A molecular mechanism of nickel (II): Reduction of nucleotide excision repair activity by structural and functional disruption of p53

Abstract

Nickel is a major carcinogen that is implicated in tumor development through occupational and environmental exposure. Although the exact molecular mechanisms of carcinogenesis by low-level nickel remain unclear, inhibition of DNA repair is frequently considered to be a critical mechanism of carcinogenesis. Here, we investigated whether low concentrations of nickel would affect p53-mediated DNA repair, especially nucleotide excision repair.

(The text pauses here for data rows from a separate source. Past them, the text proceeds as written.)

Lemma readRR_returns offset i : returns (readRR msg offset i).
Proof.
  unfold readRR. apply returns_bind; [apply returns_wrap; [done|apply readName_total]|].
  intros [name off] _. case_if; [done|]. bool_arith.
  destruct (get16_in_range msg off) as [? ->]; [lia|]. cbn [mbind result_bind].
  destruct (get16_in_range msg (off + 2)) as [? ->]; [lia|]. cbn [mbind result_bind].
  destruct (get32_in_range msg (off + 4)) as [? ->]; [lia|]. cbn [mbind result_bind].
  destruct (get16_in_range msg (off + 8)) as [? ->]; [lia|]. cbn [mbind result_bind].
  case_if; [done|]. apply returns_bind; [apply unpackRDATA_returns|]. done.
Qed.

Lemma readRRs_loop_returns offset i count rrs : returns (readRRs_loop msg offset i count rrs).
Proof.
  revert offset i rrs. induction count as [|count IH]; intros offset i rrs; [done|].
  cbn [readRRs_loop]. apply returns_bind; [apply readRR_returns|]. intros [rr off] _. apply IH.
Qed.

End Loops.

(** ** Well-formed records and messages *)

(** The integer fields are in the range of their Go types, addresses have the
    length of their record type, names are fully qualified. *)
Definition name_wf (name : gostring) : Prop := exists s, name = s ++ [dot].

Definition Question_wf (q : Question) : Prop :=
  name_wf (q_Name q) /\ is_u16 (q_Type q) /\ is_u16 (q_Class q).

Definition RR_ints_ok (rr : ResourceRecord) : Prop :=
  is_u16 (rr_Type rr) /\ is_u16 (rr_Class rr) /\ is_u32 (rr_TTL rr) /\
  is_u16 (rr_Priority rr) /\ is_u16 (rr_Weight rr) /\ is_u16 (rr_Port rr) /\
  Forall is_u16 (rr_TypeBitMaps rr).

Definition RR_wf (rr : ResourceRecord) : Prop :=
  RR_ints_ok rr /\ name_wf (rr_Name rr) /\ (rr_Class rr < cacheFlushBit)%Z /\
  (rr_Type rr = TypeA -> length (rr_IP rr) = 4) /\
  (rr_Type rr = TypeAAAA -> length (rr_IP rr) = 16) /\
  (rr_Type rr ∈ [TypePTR; TypeCNAME; TypeNS; TypeSRV] -> name_wf (rr_Target rr)) /\
  (rr_Type rr = TypeTXT -> Forall (λ s, length s <= 255) (rr_Text rr)) /\
  (rr_Type rr = TypeNSEC -> name_wf (rr_NextDomain rr)).

Definition Message_wf (m : Message) : Prop :=
  is_u16 (m_ID m) /\ is_u16 (m_Flags m) /\
  h_QDCount (m_Header m) = Z.of_nat (length (m_Questions m)) /\
  h_ANCount (m_Header m) = Z.of_nat (length (m_Answers m)) /\
  h_NSCount (m_Header m) = Z.of_nat (length (m_Authorities m)) /\
  h_ARCount (m_Header m) = Z.of_nat (length (m_Additionals m)) /\
  Forall Question_wf (m_Questions m) /\ Forall RR_wf (m_Answers m) /\
  Forall RR_wf (m_Authorities m) /\ Forall RR_wf (m_Additionals m).

Lemma presentation_wf ls : name_wf (presentation ls).
Proof. destruct ls as [|l ls]; [by exists []|]. by eexists. Qed.

Lemma readName_wf msg pos name e : readName msg pos = Ok (name, e) -> name_wf name.
Proof. rewrite readName_iff. intros (ls & j & _ & _ & ->). apply presentation_wf. Qed.

Lemma unpack_text_wf msg fuel pos end_ text text' :
  Forall (λ s, length s <= 255) text ->
  unpack_text fuel msg pos end_ text = Ok text' -> Forall (λ s, length s <= 255) text'.
Proof.
  revert pos text. induction fuel as [|fuel IH]; intros pos text Ht H; [done|].
  cbn [unpack_text] in H. case_if_in H; [by injection H as <-|]. inv_bind.
  case_if_in H; [done|]. inv_bind. apply IH in H; [done|].
  apply Forall_app. split; [done|]. apply Forall_singleton.
  match goal with Hs : slice _ _ _ = Ok _ |- _ => apply slice_Ok in Hs as (_ & _ & ->) end.
  rewrite length_take. match goal with b : byte |- _ => pose proof (b2z_range b) end. lia.
Qed.

Lemma bitmap_types_u16 block bitmap : Forall is_u16 (bitmap_types block bitmap).
Proof.
  unfold bitmap_types. apply Forall_forall. intros t.
  rewrite list_elem_of_join. intros (l & Ht & (i & b & -> & _)%elem_of_lookup_imap).
  unfold byte_types in Ht. case_if_in Ht; [set_solver|].
  apply list_elem_of_fmap in Ht as (bit & -> & _). auto with mdns.
Qed.

Lemma decodeTypeBitMaps_wf msg fuel pos end_ types types' :
  Forall is_u16 types -> decodeTypeBitMaps_loop fuel msg pos end_ types = Ok types' ->
  Forall is_u16 types'.
Proof.
  revert pos types. induction fuel as [|fuel IH]; intros pos types Ht H; [done|].
  cbn [decodeTypeBitMaps_loop] in H. case_if_in H; [by injection H as <-|].
  case_if_in H; [done|]. inv_bind. case_if_in H; [done|]. inv_bind.
  apply IH in H; [done|]. apply Forall_app. split; [done|]. apply bitmap_types_u16.
Qed.

Ltac by_type := intros; unfold TypeA, TypeNS, TypeCNAME, TypePTR, TypeTXT, TypeAAAA, TypeSRV,
  TypeNSEC, newRR in *; simpl in *; lia.

Lemma type_in_targets t :
  t ∈ [TypePTR; TypeCNAME; TypeNS; TypeSRV] <->
  t = TypePTR \/ t = TypeCNAME \/ t = TypeNS \/ t = TypeSRV.
Proof. set_solver. Qed.

(** Only the fields of the record's type are set, and they are well formed. *)
Lemma unpackRDATA_wf name t c ttl cf msg offset rdlen rr :
  name_wf name -> is_u16 t -> is_u16 c -> (c < cacheFlushBit)%Z -> is_u32 ttl ->
  unpackRDATA (newRR name t c ttl cf) msg offset rdlen = Ok rr -> RR_wf rr.
Proof.
  intros Hname Ht Hc Hc' Httl H. unfold RR_wf, RR_ints_ok. rewrite type_in_targets.
  assert (Hz : is_u16 0) by (unfold is_u16; lia).
  unfold unpackRDATA in H. case_if_in H; [done|].
  case_if_in H.
  { case_if_in H; [done|]. inv_bind. bool_arith.
    match goal with Hs : slice _ _ _ = Ok _ |- _ => apply slice_Ok in Hs as (? & ? & ->) end.
    split_and!; simpl; auto; try by_type. intros _. rewrite length_take, length_drop. lia. }
  case_if_in H.
  { case_if_in H; [done|]. inv_bind. bool_arith.
    match goal with Hs : slice _ _ _ = Ok _ |- _ => apply slice_Ok in Hs as (? & ? & ->) end.
    split_and!; simpl; auto; try by_type. intros _. rewrite length_take, length_drop. lia. }
  case_if_in H.
  { apply result_bind_Ok in H as ([target e] & Hr%readName_wf & [= <-]). bool_arith.
    rewrite !orb_true_iff, !Z.eqb_eq in Heqb2.
    split_and!; simpl; auto; by_type. }
  case_if_in H.
  { case_if_in H; [done|]. inv_bind. destruct x2 as [target e]. injection H as <-. bool_arith.
    repeat match goal with H : get16 _ _ = Ok _ |- _ => apply get16_u16 in H end.
    match goal with H : readName _ _ = Ok _ |- _ => apply readName_wf in H end.
    split_and!; simpl; auto; by_type. }
  case_if_in H.
  { inv_bind. bool_arith. split_and!; simpl; auto; try by_type.
    intros _. by eapply unpack_text_wf. }
  case_if_in H.
  { inv_bind. destruct x as [next e]. inv_bind. bool_arith.
    match goal with H : readName _ _ = Ok _ |- _ => apply readName_wf in H end.
    split_and!; simpl; auto; try by_type. by eapply decodeTypeBitMaps_wf. }
  inv_bind. bool_arith.
  split_and!; simpl; auto; by_type.
Qed.

(** ** The class field *)

Lemma testbit_u16 z i : is_u16 z -> (16 <= i)%Z -> Z.testbit z i = false.
Proof.
  unfold is_u16. intros Hz Hi. destruct (decide (z = 0%Z)) as [->|]; [apply Z.bits_0|].
  apply Z.bits_above_log2; [lia|]. apply Z.lt_le_trans with 16%Z; [|done].
  apply Z.log2_lt_pow2; [lia|]. change (2 ^ 16)%Z with 65536%Z. lia.
Qed.

(** [classField & ^cacheFlushBit]: the low 15 bits. *)
Lemma ldiff_cacheFlush z : is_u16 z -> Z.ldiff z cacheFlushBit = (z mod 32768)%Z.
Proof.
  intros Hz. change 32768%Z with (2 ^ 15)%Z. rewrite <- Z.land_ones by lia.
  unfold cacheFlushBit. change 32768%Z with (2 ^ 15)%Z.
  apply Z.bits_inj'. intros i Hi. rewrite Z.ldiff_spec, Z.land_spec.
  rewrite Z.pow2_bits_eqb by lia. rewrite Z.testbit_ones by lia.
  destruct (Z.eqb_spec 15 i), (Z.ltb_spec i 15), (Z.leb_spec 0 i); try lia; simpl;
    rewrite ?andb_true_r, ?andb_false_r; try done.
  apply testbit_u16; [done|lia].
Qed.

(** [classField & cacheFlushBit != 0]: the top bit. *)
Lemma land_cacheFlush z :
  is_u16 z -> negb (Z.land z cacheFlushBit =? 0)%Z = Z.testbit z 15.
Proof.
  intros _. by apply (land_pow2_testbit z 15).
Qed.

Lemma ldiff_cacheFlush_range z :
  is_u16 z -> is_u16 (Z.ldiff z cacheFlushBit) /\ (Z.ldiff z cacheFlushBit < cacheFlushBit)%Z.
Proof.
  intros Hz. rewrite ldiff_cacheFlush by done. unfold is_u16, cacheFlushBit.
  pose proof (Z.mod_pos_bound z 32768 ltac:(lia)). lia.
Qed.

(** ** Messages *)

Lemma readRR_wf data offset i rr off :
  readRR data offset i = Ok (rr, off) -> RR_wf rr.
Proof.
  unfold readRR. intros H. apply result_bind_Ok in H as ([name e] & Hn & H).
  destruct (readName data offset) as [[? ?]|] eqn:Hr; simpl in Hn; [|done].
  injection Hn as -> ->. apply readName_wf in Hr.
  case_if_in H; [done|].
  apply result_bind_Ok in H as (t & Ht%get16_u16 & H).
  apply result_bind_Ok in H as (c & Hc%get16_u16 & H).
  apply result_bind_Ok in H as (ttl & Httl%get32_u32 & H).
  apply result_bind_Ok in H as (rdl & _ & H).
  case_if_in H; [done|]. apply result_bind_Ok in H as (rr' & Hu & [= <- _]).
  destruct (ldiff_cacheFlush_range c Hc). by eapply unpackRDATA_wf in Hu.
Qed.

Lemma readRRs_loop_wf data offset i count rrs rrs' off :
  Forall RR_wf rrs -> readRRs_loop data offset i count rrs = Ok (rrs', off) ->
  Forall RR_wf rrs' /\ length rrs' = length rrs + count.
Proof.
  revert offset i rrs. induction count as [|count IH]; intros offset i rrs Hf H.
  - injection H as <- <-. split; [done|lia].
  - cbn [readRRs_loop] in H. apply result_bind_Ok in H as ([rr e] & Hr%readRR_wf & H).
    apply IH in H as [? Hl]; [|by apply Forall_app_2; [|apply Forall_singleton]].
    rewrite length_app in Hl. simpl in Hl. split; [done|lia].
Qed.

Lemma readQuestions_wf data offset count qs qs' off :
  Forall Question_wf qs -> readQuestions data offset count qs = Ok (qs', off) ->
  Forall Question_wf qs' /\ length qs' = length qs + count.
Proof.
  revert offset qs. induction count as [|count IH]; intros offset qs Hf H.
  - injection H as <- <-. split; [done|lia].
  - cbn [readQuestions] in H. apply result_bind_Ok in H as ([q e] & Hq & H).
    apply IH in H as [? Hl].
    + rewrite length_app in Hl. simpl in Hl. split; [done|lia].
    + apply Forall_app_2; [done|]. apply Forall_singleton. unfold readQuestion in Hq.
      apply result_bind_Ok in Hq as ([name e'] & Hn & Hq).
      destruct (readName data offset) as [[? ?]|] eqn:Hr; simpl in Hn; [|done].
      injection Hn as -> ->. apply readName_wf in Hr. case_if_in Hq; [done|].
      apply result_bind_Ok in Hq as (t & Ht%get16_u16 & Hq).
      apply result_bind_Ok in Hq as (c & Hc%get16_u16 & [= <- _]). done.
Qed.

Lemma readRRs_wf w data offset n rrs off :
  is_u16 n -> wrap_err w (readRRs data offset (Z.to_nat n)) = Ok (rrs, off) ->
  Forall RR_wf rrs /\ n = Z.of_nat (length rrs).
Proof.
  intros Hn H. destruct (readRRs _ _ _) as [[]|] eqn:Hr; simpl in H; [|done].
  injection H as -> ->. apply readRRs_loop_wf in Hr as [? Hl]; [|done].
  split; [done|]. rewrite Hl. simpl. unfold is_u16 in Hn. lia.
Qed.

Our results showed that nickel inhibited the promoter binding activity of p53 on the downstream gene GADD45A, as a result of the disturbance of p53 oligomerization by nickel. In addition, we demonstrated that nickel exposure trigger the reduction of GADD45A-mediated DNA repair by impairing the physical interactions between GADD45A and proliferating cell nuclear antigen or xeroderma pigmentosum G. Notably, in the GADD45A-knockdown system, the levels of unrepaired DNA photoproducts were higher than wild-type cells, elucidating the importance of GADD45A in the nickel-associated inhibition of DNA repair. These results imply that inhibition of p53-mediated DNA repair can be considered a potential carcinogenic mechanism of nickel at low concentrations.